== Goal of the exercise ==
From the first line to the last, give the listing again exactly.
*** Given information ***
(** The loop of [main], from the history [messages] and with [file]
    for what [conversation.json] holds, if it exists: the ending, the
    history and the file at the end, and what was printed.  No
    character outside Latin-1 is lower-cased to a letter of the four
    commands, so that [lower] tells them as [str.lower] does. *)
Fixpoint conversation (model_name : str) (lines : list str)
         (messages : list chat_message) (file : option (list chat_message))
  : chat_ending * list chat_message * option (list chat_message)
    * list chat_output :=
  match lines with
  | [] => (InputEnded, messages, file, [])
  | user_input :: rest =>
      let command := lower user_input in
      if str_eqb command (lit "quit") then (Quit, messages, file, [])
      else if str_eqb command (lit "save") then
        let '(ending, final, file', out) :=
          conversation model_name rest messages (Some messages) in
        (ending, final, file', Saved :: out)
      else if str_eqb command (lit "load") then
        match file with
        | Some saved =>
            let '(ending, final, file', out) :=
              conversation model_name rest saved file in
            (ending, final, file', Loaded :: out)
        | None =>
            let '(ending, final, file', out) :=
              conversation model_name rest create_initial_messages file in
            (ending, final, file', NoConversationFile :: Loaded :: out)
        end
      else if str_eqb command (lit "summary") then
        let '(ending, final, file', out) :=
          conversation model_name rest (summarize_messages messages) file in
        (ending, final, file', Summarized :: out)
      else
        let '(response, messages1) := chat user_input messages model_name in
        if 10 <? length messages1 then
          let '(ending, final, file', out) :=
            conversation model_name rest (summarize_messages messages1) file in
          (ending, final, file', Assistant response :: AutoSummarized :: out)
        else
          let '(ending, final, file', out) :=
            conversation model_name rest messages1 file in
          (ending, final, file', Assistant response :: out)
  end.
*** End of Given information ***
== Response area ==
(** The loop of [main], from the history [messages] and with [file]
    for what [conversation.json] holds, if it exists: the ending, the
    history and the file at the end, and what was printed.  No
    character outside Latin-1 is lower-cased to a letter of the four
    commands, so that [lower] tells them as [str.lower] does. *)
Fixpoint conversation (model_name : str) (lines : list str)
         (messages : list chat_message) (file : option (list chat_message))
  : chat_ending * list chat_message * option (list chat_message)
    * list chat_output :=
  match lines with
  | [] => (InputEnded, messages, file, [])
  | user_input :: rest =>
      let command := lower user_input in
      if str_eqb command (lit "quit") then (Quit, messages, file, [])
      else if str_eqb command (lit "save") then
        let '(ending, final, file', out) :=
          conversation model_name rest messages (Some messages) in
        (ending, final, file', Saved :: out)
      else if str_eqb command (lit "load") then
        match file with
        | Some saved =>
            let '(ending, final, file', out) :=
              conversation model_name rest saved file in
            (ending, final, file', Loaded :: out)
        | None =>
            let '(ending, final, file', out) :=
              conversation model_name rest create_initial_messages file in
            (ending, final, file', NoConversationFile :: Loaded :: out)
        end
      else if str_eqb command (lit "summary") then
        let '(ending, final, file', out) :=
          conversation model_name rest (summarize_messages messages) file in
        (ending, final, file', Summarized :: out)
      else
        let '(response, messages1) := chat user_input messages model_name in
        if 10 <? length messages1 then
          let '(ending, final, file', out) :=
            conversation model_name rest (summarize_messages messages1) file in
          (ending, final, file', Assistant response :: AutoSummarized :: out)
        else
          let '(ending, final, file', out) :=
            conversation model_name rest messages1 file in
          (ending, final, file', Assistant response :: out)
  end.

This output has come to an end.